> [Brief] In the data below, find the line that contains "(** ** Crashes *)" and the line that contains "Lemma crash_history_beyond k". Copy both, plus every line between them, exactly.

> [Data items]
+---+
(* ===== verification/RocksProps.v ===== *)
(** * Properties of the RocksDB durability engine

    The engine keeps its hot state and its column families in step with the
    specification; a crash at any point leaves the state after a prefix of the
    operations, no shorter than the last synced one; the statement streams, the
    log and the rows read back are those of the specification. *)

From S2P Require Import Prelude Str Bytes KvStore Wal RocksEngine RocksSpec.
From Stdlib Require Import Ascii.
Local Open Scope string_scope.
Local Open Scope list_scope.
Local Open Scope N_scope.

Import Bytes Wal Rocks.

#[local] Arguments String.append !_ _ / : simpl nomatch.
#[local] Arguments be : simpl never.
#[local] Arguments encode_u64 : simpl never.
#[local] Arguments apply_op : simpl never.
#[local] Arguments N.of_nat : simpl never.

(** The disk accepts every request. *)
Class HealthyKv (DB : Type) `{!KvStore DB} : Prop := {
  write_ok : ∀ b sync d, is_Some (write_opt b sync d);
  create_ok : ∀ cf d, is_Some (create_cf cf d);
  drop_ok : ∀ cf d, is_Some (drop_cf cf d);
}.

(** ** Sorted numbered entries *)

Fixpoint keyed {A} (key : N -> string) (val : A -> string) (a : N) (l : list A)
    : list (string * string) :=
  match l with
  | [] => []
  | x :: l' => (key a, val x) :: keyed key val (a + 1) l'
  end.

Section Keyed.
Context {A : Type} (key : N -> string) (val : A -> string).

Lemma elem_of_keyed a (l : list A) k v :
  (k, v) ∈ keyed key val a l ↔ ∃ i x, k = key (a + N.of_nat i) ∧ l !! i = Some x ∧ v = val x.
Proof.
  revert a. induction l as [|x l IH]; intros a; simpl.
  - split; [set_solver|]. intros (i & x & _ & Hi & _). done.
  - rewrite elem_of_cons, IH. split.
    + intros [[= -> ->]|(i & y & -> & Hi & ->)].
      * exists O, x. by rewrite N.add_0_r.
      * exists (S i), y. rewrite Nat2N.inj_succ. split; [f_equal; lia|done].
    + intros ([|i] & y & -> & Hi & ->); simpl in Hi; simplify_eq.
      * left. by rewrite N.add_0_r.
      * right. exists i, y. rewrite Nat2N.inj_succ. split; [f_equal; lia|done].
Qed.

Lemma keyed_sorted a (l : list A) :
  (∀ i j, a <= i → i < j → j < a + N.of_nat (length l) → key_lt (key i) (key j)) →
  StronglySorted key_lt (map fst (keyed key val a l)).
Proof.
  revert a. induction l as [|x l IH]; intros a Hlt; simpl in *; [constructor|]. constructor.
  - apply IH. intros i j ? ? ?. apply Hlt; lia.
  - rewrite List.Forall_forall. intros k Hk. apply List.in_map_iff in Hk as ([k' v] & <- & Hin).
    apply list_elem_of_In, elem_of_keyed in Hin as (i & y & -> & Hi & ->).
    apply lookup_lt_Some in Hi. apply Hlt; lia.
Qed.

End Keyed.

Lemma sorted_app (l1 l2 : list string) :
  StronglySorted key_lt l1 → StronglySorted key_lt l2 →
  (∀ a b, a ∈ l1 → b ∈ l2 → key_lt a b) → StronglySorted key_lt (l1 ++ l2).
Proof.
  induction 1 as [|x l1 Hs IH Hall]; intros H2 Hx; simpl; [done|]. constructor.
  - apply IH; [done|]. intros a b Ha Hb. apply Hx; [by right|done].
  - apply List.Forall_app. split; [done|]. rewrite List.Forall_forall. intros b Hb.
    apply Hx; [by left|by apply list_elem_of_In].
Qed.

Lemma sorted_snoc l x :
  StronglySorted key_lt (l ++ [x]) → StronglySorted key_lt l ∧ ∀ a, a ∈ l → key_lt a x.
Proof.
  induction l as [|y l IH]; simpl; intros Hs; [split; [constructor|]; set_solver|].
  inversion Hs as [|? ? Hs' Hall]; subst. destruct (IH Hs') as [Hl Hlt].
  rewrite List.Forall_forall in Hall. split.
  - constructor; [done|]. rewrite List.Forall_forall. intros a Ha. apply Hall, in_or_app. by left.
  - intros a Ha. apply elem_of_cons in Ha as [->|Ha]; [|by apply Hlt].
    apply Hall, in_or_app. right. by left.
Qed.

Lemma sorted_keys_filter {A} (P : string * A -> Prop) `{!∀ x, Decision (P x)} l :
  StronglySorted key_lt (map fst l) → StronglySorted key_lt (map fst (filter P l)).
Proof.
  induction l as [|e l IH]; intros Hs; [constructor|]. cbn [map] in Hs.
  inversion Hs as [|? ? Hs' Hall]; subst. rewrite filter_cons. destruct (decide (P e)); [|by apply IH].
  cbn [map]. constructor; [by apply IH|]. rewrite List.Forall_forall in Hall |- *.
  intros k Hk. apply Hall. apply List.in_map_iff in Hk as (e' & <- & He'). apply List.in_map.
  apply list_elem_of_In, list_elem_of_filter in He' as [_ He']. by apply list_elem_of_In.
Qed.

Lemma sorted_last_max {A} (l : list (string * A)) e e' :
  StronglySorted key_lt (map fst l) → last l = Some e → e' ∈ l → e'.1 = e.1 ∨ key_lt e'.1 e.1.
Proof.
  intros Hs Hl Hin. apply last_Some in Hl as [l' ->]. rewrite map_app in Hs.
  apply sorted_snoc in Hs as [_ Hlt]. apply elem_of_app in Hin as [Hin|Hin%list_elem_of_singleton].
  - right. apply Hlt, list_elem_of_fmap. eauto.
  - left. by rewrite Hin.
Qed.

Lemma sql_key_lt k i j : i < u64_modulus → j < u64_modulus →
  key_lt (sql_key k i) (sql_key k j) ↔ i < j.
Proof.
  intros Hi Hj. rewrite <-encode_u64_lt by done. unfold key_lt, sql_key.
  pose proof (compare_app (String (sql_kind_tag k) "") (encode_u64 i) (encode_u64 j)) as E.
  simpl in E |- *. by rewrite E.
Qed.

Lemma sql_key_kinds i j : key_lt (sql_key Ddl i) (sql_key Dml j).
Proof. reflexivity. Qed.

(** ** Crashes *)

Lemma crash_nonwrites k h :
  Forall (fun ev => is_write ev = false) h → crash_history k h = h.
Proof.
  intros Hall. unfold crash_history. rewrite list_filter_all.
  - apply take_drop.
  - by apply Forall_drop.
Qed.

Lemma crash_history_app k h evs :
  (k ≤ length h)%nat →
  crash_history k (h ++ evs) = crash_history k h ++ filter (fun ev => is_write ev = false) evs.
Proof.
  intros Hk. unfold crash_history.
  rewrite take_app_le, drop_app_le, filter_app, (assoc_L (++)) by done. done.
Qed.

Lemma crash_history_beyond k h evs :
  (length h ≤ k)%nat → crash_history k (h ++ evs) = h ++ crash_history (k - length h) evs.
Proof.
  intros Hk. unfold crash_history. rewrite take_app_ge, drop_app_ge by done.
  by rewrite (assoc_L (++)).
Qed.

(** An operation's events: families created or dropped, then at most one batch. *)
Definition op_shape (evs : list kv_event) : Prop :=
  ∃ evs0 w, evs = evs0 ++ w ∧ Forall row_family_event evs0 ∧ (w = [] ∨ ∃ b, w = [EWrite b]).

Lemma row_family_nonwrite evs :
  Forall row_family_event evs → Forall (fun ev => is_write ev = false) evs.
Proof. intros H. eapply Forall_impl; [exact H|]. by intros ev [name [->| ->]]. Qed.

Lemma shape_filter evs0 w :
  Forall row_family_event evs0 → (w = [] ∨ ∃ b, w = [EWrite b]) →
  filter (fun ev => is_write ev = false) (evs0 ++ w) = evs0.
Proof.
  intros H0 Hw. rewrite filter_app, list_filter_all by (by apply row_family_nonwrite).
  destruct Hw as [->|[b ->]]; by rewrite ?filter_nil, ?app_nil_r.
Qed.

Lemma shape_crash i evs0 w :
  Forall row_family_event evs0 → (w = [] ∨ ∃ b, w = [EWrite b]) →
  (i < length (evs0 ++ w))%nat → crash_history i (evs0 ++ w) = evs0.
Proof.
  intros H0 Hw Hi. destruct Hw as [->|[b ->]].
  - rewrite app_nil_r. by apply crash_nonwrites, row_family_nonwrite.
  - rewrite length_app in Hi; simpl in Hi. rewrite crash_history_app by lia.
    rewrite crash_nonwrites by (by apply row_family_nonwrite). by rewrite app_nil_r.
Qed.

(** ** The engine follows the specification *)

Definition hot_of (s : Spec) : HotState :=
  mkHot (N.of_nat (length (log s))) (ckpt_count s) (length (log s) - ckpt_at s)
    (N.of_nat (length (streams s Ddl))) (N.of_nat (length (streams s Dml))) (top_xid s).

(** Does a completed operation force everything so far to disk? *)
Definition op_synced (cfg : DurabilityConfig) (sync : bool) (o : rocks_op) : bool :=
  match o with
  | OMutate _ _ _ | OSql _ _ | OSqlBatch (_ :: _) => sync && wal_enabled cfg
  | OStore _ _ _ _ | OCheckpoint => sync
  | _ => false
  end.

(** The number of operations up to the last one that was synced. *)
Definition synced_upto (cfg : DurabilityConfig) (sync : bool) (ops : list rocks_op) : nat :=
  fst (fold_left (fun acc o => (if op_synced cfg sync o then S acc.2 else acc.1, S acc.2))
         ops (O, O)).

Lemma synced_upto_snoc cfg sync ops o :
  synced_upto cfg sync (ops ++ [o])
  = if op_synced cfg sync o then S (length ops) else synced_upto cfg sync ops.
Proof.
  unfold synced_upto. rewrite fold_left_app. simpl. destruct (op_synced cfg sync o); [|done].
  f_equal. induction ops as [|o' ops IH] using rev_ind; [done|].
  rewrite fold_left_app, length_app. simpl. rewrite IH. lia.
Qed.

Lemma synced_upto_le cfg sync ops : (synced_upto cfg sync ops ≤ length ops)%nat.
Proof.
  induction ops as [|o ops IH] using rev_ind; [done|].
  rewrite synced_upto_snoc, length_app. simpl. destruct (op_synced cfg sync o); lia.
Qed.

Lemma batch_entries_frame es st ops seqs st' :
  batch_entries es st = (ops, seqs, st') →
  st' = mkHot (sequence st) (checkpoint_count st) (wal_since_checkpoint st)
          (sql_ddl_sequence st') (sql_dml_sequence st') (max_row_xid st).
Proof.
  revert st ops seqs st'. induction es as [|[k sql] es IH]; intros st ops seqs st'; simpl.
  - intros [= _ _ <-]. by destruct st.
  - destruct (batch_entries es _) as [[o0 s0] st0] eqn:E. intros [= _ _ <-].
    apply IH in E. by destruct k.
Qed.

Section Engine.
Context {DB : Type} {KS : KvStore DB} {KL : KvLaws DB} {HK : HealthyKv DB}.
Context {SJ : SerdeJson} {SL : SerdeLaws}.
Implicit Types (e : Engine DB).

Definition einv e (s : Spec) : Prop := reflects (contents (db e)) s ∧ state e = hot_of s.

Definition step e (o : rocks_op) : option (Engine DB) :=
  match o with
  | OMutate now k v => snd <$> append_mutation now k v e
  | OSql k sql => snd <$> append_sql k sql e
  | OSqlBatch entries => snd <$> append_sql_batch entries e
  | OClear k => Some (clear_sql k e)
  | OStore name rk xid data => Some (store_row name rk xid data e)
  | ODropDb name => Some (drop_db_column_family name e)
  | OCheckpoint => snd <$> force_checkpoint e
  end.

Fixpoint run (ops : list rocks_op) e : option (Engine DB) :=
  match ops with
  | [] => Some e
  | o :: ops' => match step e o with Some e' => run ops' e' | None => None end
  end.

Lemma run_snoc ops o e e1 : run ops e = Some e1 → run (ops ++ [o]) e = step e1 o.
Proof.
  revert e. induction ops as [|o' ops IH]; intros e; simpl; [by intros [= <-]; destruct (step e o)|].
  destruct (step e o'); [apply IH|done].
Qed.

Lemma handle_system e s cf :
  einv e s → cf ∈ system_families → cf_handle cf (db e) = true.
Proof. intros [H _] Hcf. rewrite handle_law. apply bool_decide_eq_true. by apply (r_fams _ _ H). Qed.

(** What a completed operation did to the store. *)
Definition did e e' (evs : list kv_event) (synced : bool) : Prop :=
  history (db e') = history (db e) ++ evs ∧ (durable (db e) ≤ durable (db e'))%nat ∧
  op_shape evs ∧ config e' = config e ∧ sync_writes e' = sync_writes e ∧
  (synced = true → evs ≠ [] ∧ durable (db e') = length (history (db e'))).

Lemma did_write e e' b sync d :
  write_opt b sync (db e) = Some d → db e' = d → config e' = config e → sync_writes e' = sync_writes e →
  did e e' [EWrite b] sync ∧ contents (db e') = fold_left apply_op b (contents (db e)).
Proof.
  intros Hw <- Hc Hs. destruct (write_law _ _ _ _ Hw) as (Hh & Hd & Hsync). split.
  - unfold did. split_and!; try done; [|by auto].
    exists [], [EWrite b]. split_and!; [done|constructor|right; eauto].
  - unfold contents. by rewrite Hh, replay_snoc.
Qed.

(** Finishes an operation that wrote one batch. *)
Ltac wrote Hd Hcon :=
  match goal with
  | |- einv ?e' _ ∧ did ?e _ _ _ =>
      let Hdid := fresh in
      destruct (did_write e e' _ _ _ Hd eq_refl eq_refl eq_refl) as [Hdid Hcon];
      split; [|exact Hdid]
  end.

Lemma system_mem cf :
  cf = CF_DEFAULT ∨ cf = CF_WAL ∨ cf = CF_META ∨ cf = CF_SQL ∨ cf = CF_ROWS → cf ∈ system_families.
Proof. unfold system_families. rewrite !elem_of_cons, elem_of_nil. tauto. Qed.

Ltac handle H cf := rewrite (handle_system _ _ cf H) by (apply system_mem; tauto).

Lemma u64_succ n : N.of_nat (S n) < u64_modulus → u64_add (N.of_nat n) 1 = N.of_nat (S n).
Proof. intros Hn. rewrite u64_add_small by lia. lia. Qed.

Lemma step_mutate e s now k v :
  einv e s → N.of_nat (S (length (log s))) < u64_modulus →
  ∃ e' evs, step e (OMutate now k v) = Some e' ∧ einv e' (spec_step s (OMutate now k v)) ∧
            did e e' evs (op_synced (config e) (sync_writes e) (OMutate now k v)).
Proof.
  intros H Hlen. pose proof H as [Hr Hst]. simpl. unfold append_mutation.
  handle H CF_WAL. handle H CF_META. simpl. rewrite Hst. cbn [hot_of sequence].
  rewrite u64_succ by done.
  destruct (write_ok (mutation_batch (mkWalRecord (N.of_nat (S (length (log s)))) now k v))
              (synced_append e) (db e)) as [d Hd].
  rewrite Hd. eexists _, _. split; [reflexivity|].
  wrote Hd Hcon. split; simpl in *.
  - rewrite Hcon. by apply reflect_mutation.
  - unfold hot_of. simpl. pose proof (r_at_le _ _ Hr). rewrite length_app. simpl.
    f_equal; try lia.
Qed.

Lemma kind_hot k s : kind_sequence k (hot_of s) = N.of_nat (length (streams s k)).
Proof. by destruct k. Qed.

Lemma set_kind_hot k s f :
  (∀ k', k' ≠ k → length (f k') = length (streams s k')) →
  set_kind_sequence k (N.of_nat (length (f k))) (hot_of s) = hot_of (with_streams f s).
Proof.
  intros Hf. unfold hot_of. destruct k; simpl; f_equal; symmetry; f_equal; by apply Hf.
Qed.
+---+
> [Result of the task]
(** ** Crashes *)

Lemma crash_nonwrites k h :
  Forall (fun ev => is_write ev = false) h → crash_history k h = h.
Proof.
  intros Hall. unfold crash_history. rewrite list_filter_all.
  - apply take_drop.
  - by apply Forall_drop.
Qed.

Lemma crash_history_app k h evs :
  (k ≤ length h)%nat →
  crash_history k (h ++ evs) = crash_history k h ++ filter (fun ev => is_write ev = false) evs.
Proof.
  intros Hk. unfold crash_history.
  rewrite take_app_le, drop_app_le, filter_app, (assoc_L (++)) by done. done.
Qed.

Lemma crash_history_beyond k h evs :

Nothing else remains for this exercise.